Dive Brief:
- CureVac, the German biotech once seen as a leading mRNA vaccine developer alongside Moderna and Pfizer, on Tuesday said it will scale back manufacturing plans for its coronavirus shot in Europe.
- The company attributed the downsizing to "reduced short-term peak demand for vaccines following the first wave of the pandemic vaccination efforts" as well as "corresponding changes in the demand of its first-generation COVID-19 vaccine candidate." As a result, manufacturing contracts with Wacker and Celonic will be terminated. Other manufacturing agreements with Rentschler Biopharma and Novartis are not affected.
- CureVac is still awaiting a decision from the European Medicines Agency on approval of its first-generation vaccine. Last month, the company reportedly decided against seeking authorization in the U.S. from the Food and Drug Administration. In an email, a CureVac spokesperson clarified that "at no point" did the company intend to ask for FDA clearance.
Dive Insight:
While not acknowledged directly, the "corresponding changes in demand" could also stem from disappointing clinical trial results CureVac released for its vaccine in mid-June, which showed an efficacy lower than what the FDA and other regulators said they hoped to see for a prospective shot.
In the company's initial analysis, the vaccine was only 47% effective at preventing COVID-19. At that time, CureVac defended its results by saying the study was run in the "unprecedented context of at least 13 variants." But this explanation did not stop investors from selling off its shares, which dropped 50% in value within a day of the June announcement.
CureVac later posted final results showing a marginally higher efficacy rate of 48% against COVID-19 of any severity.
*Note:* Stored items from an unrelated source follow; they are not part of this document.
Lemma getroot_hands (n : nst) i : slive i (n_fs n) -> hands_back (semfs_getroot i) n.
Proof using Type.
  intros (-> & Hs & H0 & H1) R [W [HL H]]. destruct (sf (n_fs n)) as [s|] eqn:Es; [|done]. destruct H as [[C D] _]. unfold semfs_getroot.
  apply wp_bind. eapply wp_mono; [apply (getvnode_spec R n s _ SEMFS_ROOTDIR ∅ W); [done|done|done|by left]|].
  intros [r w] n' (S & s' & A' & C' & _ & Ed & Edm & Hr). cbn [fst snd] in *. apply sstep_nstep in S as S'. assert (Hsems : semfs_sems s' = semfs_sems s).
  { case_decide; [|by apply Hr]. destruct Hr as (_ & _ & [E|E]); [done|]. unfold got_vnode in E. by rewrite Z.eqb_refl in E. }
  assert (D' : coreD s') by (destruct D as [a1 a2 a3 a4]; split; rewrite ?Hsems, ?Ed; done).
  destruct (Z.eqb_spec r 0) as [->|Hr0]; cbn [negb]; apply wp_ret; (split; [done|]); cbn [fst snd].
  - rewrite decide_True in Hr |- * by done. destruct Hr as (W' & F & _). split; [|done]. by eapply close_inv.
  - rewrite decide_False in Hr |- * by done. destruct Hr as (W' & _). by eapply close_inv.
Qed.

Lemma vn_quiet {A} (n : nst) v x (f : vnode -> A) : n_vn n !! v = Some x -> quiet (y ← get_vn v; (mret (f y) : M nst A)) n.
Proof using Type. intros Hx. apply (quiet_pure _ _ (f x)). by rewrite (run_bind _ _ n x n) by (by apply get_vn_run). Qed.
At the onset of the pandemic, the prospects for CureVac to develop a leading vaccine candidate appeared higher. The company’s former American CEO joined executives of other developers at a March 2020 meeting with former President Donald Trump. Shortly thereafter, however, CureVac found itself at the center of a controversy as rumors spread that the U.S. had sought to buy or gain control of the company. CureVac denied any offer was ever extended, but the ensuing turmoil distracted from its development efforts.
The company fell behind the development pace set by Moderna and Pfizer soon after, despite using similar mRNA technology.
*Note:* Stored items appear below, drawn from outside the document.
Lemma sleep_away s c cur y w lk : inv ∅ s -> at_cpu s c cur false y -> t_curspl y = IPL_HIGH -> nlocks s c = Some 2 -> locks s !! runqueue_lock c = Some c -> locks s !! lk = Some c ->
  lk <> runqueue_lock c -> is_Some (wchans s !! w) ->
  exists s' y', put_away c cur S_SLEEP (Some (w, lk)) s s = Ret tt s' /\ stowed 1 c cur S_SLEEP y' s' /\ core s' = park c cur S_SLEEP w (core s) /\ t_traps y' = t_traps y /\
    locks s' = delete lk (locks s) /\ (forall d, nlocks s' d = (fun k => if decide (d = c) then k - 1 else k) <$> nlocks s d).
Proof.
  intros I A Hh Hn HL Hlk Hne [ch Hw]. assert (Hv : 0 <= c < ncpus s) by (apply (in_dom _ _ I); destruct A as [(x & ? & _) _]; eauto).
  destruct (stow_inv 2 s c cur y (WCHAN w) (wc_name ch) S_SLEEP I A) as (St & E); try done; [by eexists|]. set (s1 := stow (WCHAN w) (wc_name ch) cur s) in *.
  destruct St as [I1 A1 Hk1 (l & Hl & Hp) Hh1 Hc1 Hn1 HL1]. destruct (release_inv _ s1 c lk I1) as (s2 & E2 & LS); [done|done|]. destruct LS as [I2 K2 L2 S2 _ N2].
  destruct (like_at _ _ _ _ _ _ K2 A1) as (y2 & A2 & T). pose proof (tcore_eq _ _ T) as (T1 & T2 & T3 & T4 & T5 & T6 & T7 & T8). simpl in T1, T2, T3, T4, T5, T6, T7, T8.
  exists s2, y2. split_and!; try done.
  - unfold put_away. rewrite (run_bind _ _ s (w, lk) s) by done. simpl fst. rewrite (run_bind _ _ s ch s) by (by rewrite Hw). simpl snd. rewrite (run_bind _ _ _ tt (upd_t cur (named (wc_name ch)) s)) by (eapply mod_t_run; apply A).
    rewrite (run_bind _ _ _ tt s1); [done|]. rewrite (run_bind _ _ _ tt (upd_t cur (named (wc_name ch)) s)) in E by (eapply mod_t_run; apply A). exact E.
  - split; try done.
    + exists l. split; [by rewrite (like_lst _ _ _ K2)|]. destruct l; simpl in *; rewrite ?T1, ?T5, ?T6; done.
    + specialize (S2 cur). rewrite (spl_at _ _ _ (proj2 A2)), (spl_at _ _ _ (proj2 A1)) in S2. simpl in S2. congruence.
    + destruct Hc1 as (C1 & C2 & C3). unfold calm. by rewrite T3, T7, T8.
    + rewrite N2, Hn1. simpl. rewrite decide_True by done. done.
    + rewrite L2. by rewrite lookup_delete_ne.
  - rewrite (core_like _ _ K2). unfold s1. rewrite core_stow. unfold park. by assert (wchans (core s) !! w = Some ch) as -> by done.
Qed.

Lemma zombie_away s c cur y : inv ∅ s -> at_cpu s c cur false y -> t_curspl y = IPL_HIGH -> nlocks s c = Some 1 -> locks s !! runqueue_lock c = Some c -> t_proc y = 0 ->
  exists s' y', put_away c cur S_ZOMBIE None s s = Ret tt s' /\ stowed 1 c cur S_ZOMBIE y' s' /\ core s' = park c cur S_ZOMBIE 0 (core s) /\ t_traps y' = t_traps y /\ locks s' = locks s /\ (forall d, nlocks s' d = nlocks s d).
Proof.
  intros I A Hh Hn HL Hp. assert (Hv : valid s (ZOMB c)) by (destruct A as [(x & ? & _) _]; by eexists). pose proof (current_cpu _ _ _ _ _ _ I (proj1 A) (proj2 A)) as Hc.
  destruct (stow_inv 1 s c cur y (ZOMB c) "ZOMBIE"%string S_ZOMBIE I A) as (St & E); try done. eexists _, _. split; [exact E|]. split; [exact St|]. split_and!; try done; [by rewrite core_stow|].
  intros d. apply (q_count _ _ _ _ (quiet_relist _ (upd_t cur (named "ZOMBIE"%string) s) c _ _ _ _ (sw_inv _ _ _ _ _ _ St))).
Qed.

(** Any of the three. *)
Lemma away s c cur y ns wc : inv ∅ s -> at_cpu s c cur false y -> t_curspl y = IPL_HIGH -> locks s !! runqueue_lock c = Some c -> locks s !! ipi_lock c = None ->
  match ns with
  | S_RUN => False
  | S_READY => nlocks s c = Some 1
  | S_SLEEP => exists w lk, wc = Some (w, lk) /\ is_Some (wchans s !! w) /\ locks s !! lk = Some c /\ lk <> runqueue_lock c /\ nlocks s c = Some 2
  | S_ZOMBIE => t_proc y = 0 /\ nlocks s c = Some 1
  end ->
  exists s' y', put_away c cur ns wc s s = Ret tt s' /\ stowed 1 c cur ns y' s' /\ core s' = park c cur ns (chan_of wc) (core s) /\ t_traps y' = t_traps y /\
    locks s' = unlock_of ns wc (locks s) /\ (forall d, nlocks s' d = (fun k => if decide (d = c) then 1 else k) <$> nlocks s d).
Proof.
  intros I A Hh HL HI Hns. destruct ns; [done|..].
  - destruct (ready_away s c cur y) as (s' & y' & R1 & R2 & R3 & R4 & R5 & R6); try done. exists s', y'. split_and!; try done.
    intros d. rewrite R6. case_decide; [subst; by rewrite Hns|by rewrite option_fmap_id].
  - destruct Hns as (w & lk & -> & Hw & Hl & Hne & Hn). destruct (sleep_away s c cur y w lk) as (s' & y' & R1 & R2 & R3 & R4 & R5 & R6); try done. exists s', y'. split_and!; try done.
    intros d. rewrite R6. case_decide; [subst; by rewrite Hn|done].
  - destruct Hns as (Hp & Hn). destruct (zombie_away s c cur y) as (s' & y' & R1 & R2 & R3 & R4 & R5 & R6); try done. exists s', y'. split_and!; try done; [by destruct wc as [[]|]..|].
    intros d. rewrite R6. case_decide; [subst; by rewrite Hn|by rewrite option_fmap_id].
Qed.

Definition switched_core (c cur spl : Z) (ns : threadstate_t) (wc : option (Z * splid)) (s : tsys) : switched * tsys :=
  picked c cur spl (parkdone c cur ns (park c cur ns (chan_of wc) s)).

Lemma switch_go s c cur y ns wc : inv ∅ s -> at_cpu s c cur false y -> unlocked (locks s) -> may_park s c y ns wc ->
  exists s', thread_switch c ns wc s = Ret (switched_core c cur (t_curspl y) ns wc (core s)).1 s' /\ inv ∅ s' /\ core s' = (switched_core c cur (t_curspl y) ns wc (core s)).2 /\
    locks s' = unlock_of ns wc (locks s) /\ (forall d, nlocks s' d = (fun k => if decide (d = c) then 0 else k) <$> nlocks s d).
Proof.
  intros I A U M. destruct (U c) as [U1 U2]. pose proof A as [Hcur Hy].
  destruct (switch_begin s c cur y I A U1) as (s1 & s2 & x1 & y2 & E1 & Hx1 & Ec1 & Ei1 & E2 & E3 & I1 & I2 & C1 & C2 & L1 & L2 & A2 & T2 & Hh & N2 & _).
  pose proof (tcore_eq _ _ T2) as (_ & _ & _ & _ & _ & T6 & _ & T8).
  assert (Hok : spl_ok (t_curspl y) (t_traps y2)) by (rewrite T8; eapply (in_roles _ _ I cur y); [apply A|set_solver|apply A]).
  destruct (away s2 c cur y2 ns wc I2 A2 Hh) as (s3 & y3 & E4 & St & C3 & T3 & L3 & N3); [rewrite L2; apply lookup_insert_eq|rewrite L2; by rewrite lookup_insert_ne| |].
  { destruct ns; [done|..]; simpl in M.
    - destruct M as [_ M]. by rewrite N2, M; simpl; rewrite decide_True.
    - destruct M as (w & lk & -> & Hw & Hl & Hn). exists w, lk. assert (Hne : lk <> runqueue_lock c) by (intros ->; congruence). split_and!; try done.
      + change (is_Some (wchans (core s2) !! w)). by rewrite C2.
      + rewrite L2. by rewrite lookup_insert_ne.
      + by rewrite N2, Hn; simpl; rewrite decide_True.
    - destruct M as [M1 M]. rewrite T6. split; [done|]. by rewrite N2, M; simpl; rewrite decide_True. }
  assert (P : picking c cur (t_curspl y) (to_state ns y3) (parkdone c cur ns s3)) by (apply parkdone_picking; [done|by rewrite T3]).
  destruct (pick_run _ _ _ _ _ P) as (s' & E' & I' & C' & L' & N'). assert (Cs : core (parkdone c cur ns s3) = parkdone c cur ns (park c cur ns (chan_of wc) (core s))) by (by rewrite core_parkdone, C3, C2).
  rewrite Cs in E', C'. exists s'. split_and!; try done.
  - rewrite (switch_eq s c ns wc s1 s2 x1 (t_curspl y)); try done; [rewrite Ec1|by rewrite Ec1|].
    + rewrite (run_bind _ _ _ _ _ E4). rewrite (run_bind _ _ _ tt (upd_t cur (to_state ns) s3)) by (eapply mod_t_run; apply St).
      destruct (sw_at _ _ _ _ _ _ St) as [(x3 & Hx3 & _) _]. by rewrite (run_bind _ _ _ tt (parkdone c cur ns s3)) by (by eapply mod_cpu_run).
    + intros ->. destruct M as [M _]. by rewrite <- core_lst, C2, core_lst.
  - rewrite L'. assert (locks (parkdone c cur ns s3) = locks s3) as -> by done. rewrite L3, L2. unfold unlock_of. destruct ns; try (by apply delete_insert_id). destruct wc as [[w lk]|]; [|by apply delete_insert_id].
    destruct M as (w' & lk' & [= <- <-] & _ & Hl & _). simpl. rewrite delete_delete, delete_insert_id; done.
  - intros d. rewrite N'. assert (nlocks (parkdone c cur ns s3) d = nlocks s3 d) as ->. { unfold nlocks, parkdone. rewrite upd_c_lookup. simpl. case_decide; [subst|done]. destruct (cpus s3 !! c); done. }
    rewrite N3, N2. destruct (nlocks s d); [|done]. simpl. by case_decide.
Qed.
It's still not entirely clear why the efficacy of CureVac's vaccine was so far below that of Moderna's and Pfizer's. The company chose a significantly lower dose than either of its competitors and, also unlike the other two companies, did not chemically modify the genetic sequence used in its vaccine.
Although CureVac is scaling back its first-generation vaccine production efforts, it’s still working with GlaxoSmithKline to develop a second-generation candidate, which could be particularly useful as variants fuel new surges in the pandemic. The company said the candidate from this partnership is expected to enter clinical testing in the fourth quarter of 2021.
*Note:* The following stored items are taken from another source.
(* ===== verification/SchedFrame.v ===== *)
(** * What an operation of one CPU leaves of the others

    An operation of CPU [c] keeps the current threads and the migration lists of the other
    CPUs, only adds to the ends of their run queues, and wakes one that sleeps when it gives
    it a thread. *)

From S2P Require Import Prelude Cpu Sched SchedInv SchedMoves SchedWake SchedSwitch SchedPark.

Module SchedFrame.
Import Cpu(splid, IPL_HIGH).
Import Sched SchedInv SchedMoves SchedCore SchedOps SchedWake SchedSwitch SchedPark.

Definition grown (d : Z) (x x' : cpu) : Prop :=
  c_curthread x' = c_curthread x /\ c_isidle x' = c_isidle x /\ c_victims x' = c_victims x /\ c_halted x' = c_halted x /\ c_asleep x' = c_asleep x /\
  c_runqueue x `prefix_of` c_runqueue x' /\ (wakes d x -> wakes d x').

Record frame (c : Z) (s s' : tsys) : Prop := mk_frame {
  fr_ncpus : ncpus s' = ncpus s;
  fr_other d x : d <> c -> cpus s !! d = Some x -> exists x', cpus s' !! d = Some x' /\ grown d x x';
  fr_own : c_victims <$> cpus s' !! c = c_victims <$> cpus s !! c;
  fr_none d : cpus s !! d = None -> cpus s' !! d = None
}.

#[export] Instance grown_pre d : PreOrder (grown d).
Proof.
  split.
  - intros x. by split_and!.
  - intros x y z (A1 & A2 & A3 & A4 & A5 & A6 & A7) (B1 & B2 & B3 & B4 & B5 & B6 & B7). split_and!; try congruence; [by etrans|auto].
Qed.
#[export] Instance frame_pre c : PreOrder (frame c).
Proof.
  split.
  - intros s. split; try done. intros d x _ Hx. by exists x.
  - intros s1 s2 s3 [A1 A2 A3 A4] [B1 B2 B3 B4]. split; [congruence| |congruence|auto].
    intros d x Hd Hx. destruct (A2 d x Hd Hx) as (y & Hy & G). destruct (B2 d y Hd Hy) as (z & Hz & G'). exists z. split; [done|]. by etrans.
Qed.

Lemma frame_wakes c s s' : frame c s s' -> all_wake_but c s -> all_wake_but c s'.
Proof.
  intros [_ F _ N] W d x' Hd Hx'. destruct (cpus s !! d) as [x|] eqn:Hx; [|by rewrite N in Hx']. destruct (F d x Hd Hx) as (y & Hy & G). simplify_eq. apply G. by apply (W d).
Qed.

(** ** Small changes *)

Lemma frame_same c s s' : ncpus s' = ncpus s -> cpus s' = cpus s -> frame c s s'.
Proof. intros E1 E2. split; rewrite ?E2; try done. intros d x _ Hx. by exists x. Qed.

Lemma frame_upd_c c f s : (forall x, c_victims (f x) = c_victims x) -> frame c s (upd_c c f s).
Proof.
  intros Hf. split; [done|..].
  - intros d x Hd Hx. exists x. by rewrite upd_c_lookup, decide_False.
  - rewrite upd_c_lookup, decide_True by done. destruct (cpus s !! c); simpl; [by rewrite Hf|done].
  - intros d Hd. rewrite upd_c_lookup. case_decide; [by subst; rewrite Hd|done].
Qed.

Lemma grown_post d code x : grown d x (post code x).
Proof.
  split_and!; try done. intros W Ha. destruct (W Ha) as [W1 W2]. split; [done|]. intros Hq. change (Z.testbit (Z.lor (c_ipi_pending x) (Z.shiftl 1 code)) IPI_UNIDLE = true). by rewrite Z.lor_spec, (W2 Hq).
Qed.

Lemma frame_post c d code s : frame c s (upd_c d (post code) s).
Proof.
  split; [done|..].
  - intros e x He Hx. rewrite upd_c_lookup. case_decide; [subst; rewrite Hx; eexists; split; [done|apply grown_post]|by exists x].
  - rewrite upd_c_lookup. case_decide; [subst|done]. by destruct (cpus s !! d).
  - intros e He. rewrite upd_c_lookup. case_decide; [by subst; rewrite He|done].
Qed.

Definition own_list (c : Z) (l : tlist) : Prop := l = RUNQ c \/ l = ZOMB c \/ exists w, l = WCHAN w.

Lemma frame_set_lst c l v s : own_list c l -> frame c s (set_lst l v s).
Proof. intros [->|[->|(w & ->)]]; [by apply frame_upd_c..|by apply frame_same]. Qed.
Lemma frame_upd_t c t f s : frame c s (upd_t t f s).
Proof. by apply frame_same. Qed.
Lemma frame_relist c l v t b s : own_list c l -> frame c s (relist l v t b s).
Proof. intros Hl. unfold relist. etrans; [apply (frame_upd_t c t (set_linked b))|by apply frame_set_lst]. Qed.
Lemma frame_del c t s : frame c s (del t s).
Proof. by apply frame_same. Qed.

Lemma frame_enqueue c d t s : frame c s (enqueue c d t s).
Proof.
  split.
  - apply enqueue_rest.
  - intros e x He Hx. destruct (enqueue_cpu c d t s e x Hx) as (y & Hy & E1 & E2 & E3 & E4 & E5 & E6 & E7 & E8). exists y. split; [done|]. split_and!; try done.
    + rewrite E7. case_decide; [by apply prefix_app_r|done].
    + intros W Ha. rewrite E5 in Ha. destruct (W Ha) as [W1 W2]. split; [congruence|]. rewrite E7, E8, W1. case_decide; [|intros Hq; by rewrite (W2 Hq)].
      subst e. rewrite bool_decide_true by done. destruct (Z.eqb_spec d c); [done|]. by rewrite orb_true_r.
  - destruct (cpus s !! c) as [x|] eqn:Hx; [|by rewrite enqueue_cpu_none]. destruct (enqueue_cpu c d t s c x Hx) as (y & -> & _ & _ & E & _). simpl. by rewrite E.
  - apply enqueue_cpu_none.
Qed.

Lemma frame_bury c s : frame c s (bury c s).
Proof. unfold bury. destruct (lst s (ZOMB c)) as [|z r]; [done|]. etrans; [apply (frame_relist c (ZOMB c) r z false); by right; left|apply frame_del]. Qed.
Lemma frame_iter c (f : tsys -> tsys) n s : (forall s, frame c s (f s)) -> frame c s (Nat.iter n f s).
Proof. intros Hf. induction n as [|n IH]; [done|]. simpl. etrans; [exact IH|apply Hf]. Qed.
Lemma frame_purge c s : frame c s (purge c s).
Proof. apply frame_iter, frame_bury. Qed.
Lemma frame_wake1 c w s : frame c s (wake1 c w s).
Proof.
  unfold wake1. destruct (lst s (WCHAN w)) as [|t r]; [done|]. assert (F : frame c s (relist (WCHAN w) r t false s)) by (apply frame_relist; right; right; eauto).
  case_match; [|done]. etrans; [exact F|apply frame_enqueue].
Qed.

Lemma frame_picked c cur spl s : frame c s (picked c cur spl s).2.
Proof.
  unfold picked. destruct (lst s (RUNQ c)) as [|next r]; simpl.
  - unfold rest. etrans; [apply (frame_upd_t c cur (idle_ctx spl))|by apply frame_upd_c].
  - etrans; [|apply frame_purge]. etrans; [|apply frame_upd_t]. unfold dispatch. etrans; [|apply frame_upd_t]. etrans; [|by apply frame_upd_c]. etrans; [|by apply frame_upd_c]. apply frame_relist. by left.
Qed.
Lemma frame_park c cur ns w s : frame c s (park c cur ns w s).
Proof.
  unfold park, stow. destruct ns; [done|apply frame_enqueue| |]; (etrans; [apply frame_upd_t|apply frame_relist]); [right; right; eauto|by right; left].
Qed.
Lemma frame_parkdone c cur ns s : frame c s (parkdone c cur ns s).
Proof. unfold parkdone. etrans; [apply (frame_upd_t c cur (to_state ns))|by apply frame_upd_c]. Qed.
Lemma frame_switched c cur spl ns wc s : frame c s (switched_core c cur spl ns wc s).2.
Proof. unfold switched_core. etrans; [apply (frame_park c cur ns (chan_of wc))|]. etrans; [apply frame_parkdone|apply frame_picked]. Qed.

(** ** The CPU itself *)

Lemma bury_cpu c s d : set_zombies [] <$> cpus (bury c s) !! d = set_zombies [] <$> cpus s !! d.
Proof.
  unfold bury. destruct (lst s (ZOMB c)) as [|z r]; [done|]. unfold relist. simpl. destruct (decide (d = c)) as [->|]; [rewrite lookup_alter_eq; by destruct (cpus s !! c)|by rewrite lookup_alter_ne].
Qed.
Lemma purge_cpu c s d : set_zombies [] <$> cpus (purge c s) !! d = set_zombies [] <$> cpus s !! d.
Proof. unfold purge. generalize (length (lst s (ZOMB c))). intros n. induction n as [|n IH]; [done|]. simpl. by rewrite bury_cpu. Qed.

(** After the choice the CPU sleeps, with an empty queue, or runs the first thread of it. *)
Lemma picked_cpu c cur spl s x : cpus s !! c = Some x -> exists x', cpus (picked c cur spl s).2 !! c = Some x' /\ c_runqueue x' = tail (c_runqueue x) /\ c_halted x' = c_halted x /\
  match c_runqueue x with
  | [] => (picked c cur spl s).1 = IDLE /\ c_curthread x' = c_curthread x /\ c_isidle x' = true /\ c_asleep x' = true
  | next :: _ => (picked c cur spl s).1 = RUNS next /\ c_curthread x' = next /\ c_isidle x' = false /\ c_asleep x' = false
  end.
Proof.
  intros Hx. assert (El : lst s (RUNQ c) = c_runqueue x) by (simpl; by rewrite Hx). unfold picked. rewrite El. destruct (c_runqueue x) as [|next r] eqn:Er; simpl.
  - rewrite lookup_alter_eq, Hx. eexists. split; [done|]. simpl. by rewrite Er.
  - pose proof (purge_cpu c (upd_t next running (dispatch c cur spl next r s)) c) as P.
    assert (Hd : cpus (upd_t next running (dispatch c cur spl next r s)) !! c = Some (set_cur next (set_idle false false (set_runqueue r x)))) by (unfold dispatch, relist; simpl; by rewrite !lookup_alter_eq, Hx).
    rewrite Hd in P. apply fmap_Some in P as (x' & Hx' & E). exists x'. split; [done|]. destruct x'. unfold set_zombies in E. simpl in *. injection E. intros. subst. done.
Qed.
CureVac is not the only vaccine maker recently forced to scale back. On Monday, the U.K. government canceled its order of 100 million doses of the French biotech Valneva’s coronavirus vaccine candidate, saying the company breached the obligations of its deal.
Note: This story has been updated to clarify the 47% efficacy CureVac first reported was from the company's initial analysis of its clinical trial results, and to include comment from a company spokesperson.